Records:
(** An answer that cannot be resolved is mapped to "A". *)
Lemma map_correct_option_unresolvable correct options :
  unresolvable correct options ->
  _map_correct_option correct options = "A"%string.
Proof.
  unfold unresolvable, _map_correct_option.
  intros [-> | [-> | (s & -> & Hletter & Hmatch)]]; [reflexivity ..|].
  destruct (Py.str_truthy (Some s)); [| reflexivity].
  cbn [negb default from_option id].
  rewrite bool_decide_eq_false_2 by exact Hletter.
  destruct (normalised_options options) as [texts|] eqn:Hn; [| reflexivity].
  destruct (index (Py.lower (Py.strip s)) texts) as [idx|] eqn:Hidx;
    [| reflexivity].
  exfalso. apply Hmatch.
  apply index_lookup in Hidx.
  destruct (normalised_options_lookup _ _ _ _ Hn Hidx) as (o & Ho & Heq).
  exists o. split; [| exact Heq]. by apply list_elem_of_lookup_2 with idx.
Qed.

(** A fresh primary key is larger than every key in use. *)
Lemma next_id_above {A} (m : gmap Z A) k : is_Some (m !! k) -> k < next_id m.
Proof.
  unfold next_id. revert k.
  apply (map_fold_weak_ind
           (fun r (m : gmap Z A) => forall k, is_Some (m !! k) -> k < 1 + r)).
  - intros k [x Hx]. by rewrite lookup_empty in Hx.
  - intros i x m' r Hi IH k Hk.
    destruct (decide (i = k)) as [->|Hne]; [lia |].
    rewrite lookup_insert_ne in Hk by exact Hne. specialize (IH k Hk). lia.
Qed.

Lemma next_id_fresh {A} (m : gmap Z A) : m !! next_id m = None.
Proof.
  destruct (m !! next_id m) eqn:H; [| reflexivity].
  assert (next_id m < next_id m) by (apply next_id_above; eauto). lia.
Qed.

(** The row [scalar_one_or_none] returns is a row of the table. *)
Lemma scalar_one_lookup name (us : gmap Z User) uid u :
  scalar_one_or_none (users_named name us) = Some (Some (uid, u)) ->
  us !! uid = Some u.
Proof.
  unfold scalar_one_or_none.
  destruct (users_named name us) as [|row [|]] eqn:Hrows; try discriminate.
  intros [= ->].
  assert (Hin : (uid, u) ∈ users_named name us)
    by (rewrite Hrows; apply list_elem_of_here).
  apply list_elem_of_filter in Hin as [_ Hin].
  by apply elem_of_map_to_list in Hin.
Qed.

(** The constructor call never returns: [correct_answer] is not an
    attribute of [Question]. *)
Lemma new_question_raises topic q name needs_review' mscore mcomments :
  new_question topic q name needs_review' mscore mcomments = None.
Proof.
  unfold new_question.
  repeat match goal with
         | |- (?x ≫= _) = None =>
             destruct x; cbn [mbind option_bind]; [| reflexivity]
         end.
  reflexivity.
Qed.

Variable add_and_commit : instance -> DB -> option DB.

Problem requirements:
With the line containing "new_question topic q" as the first and the final line of the entries above as the last, write out that span exactly and nothing more.

Exercise response:
  new_question topic q name needs_review' mscore mcomments = None.
Proof.
  unfold new_question.
  repeat match goal with
         | |- (?x ≫= _) = None =>
             destruct x; cbn [mbind option_bind]; [| reflexivity]
         end.
  reflexivity.
Qed.

Variable add_and_commit : instance -> DB -> option DB.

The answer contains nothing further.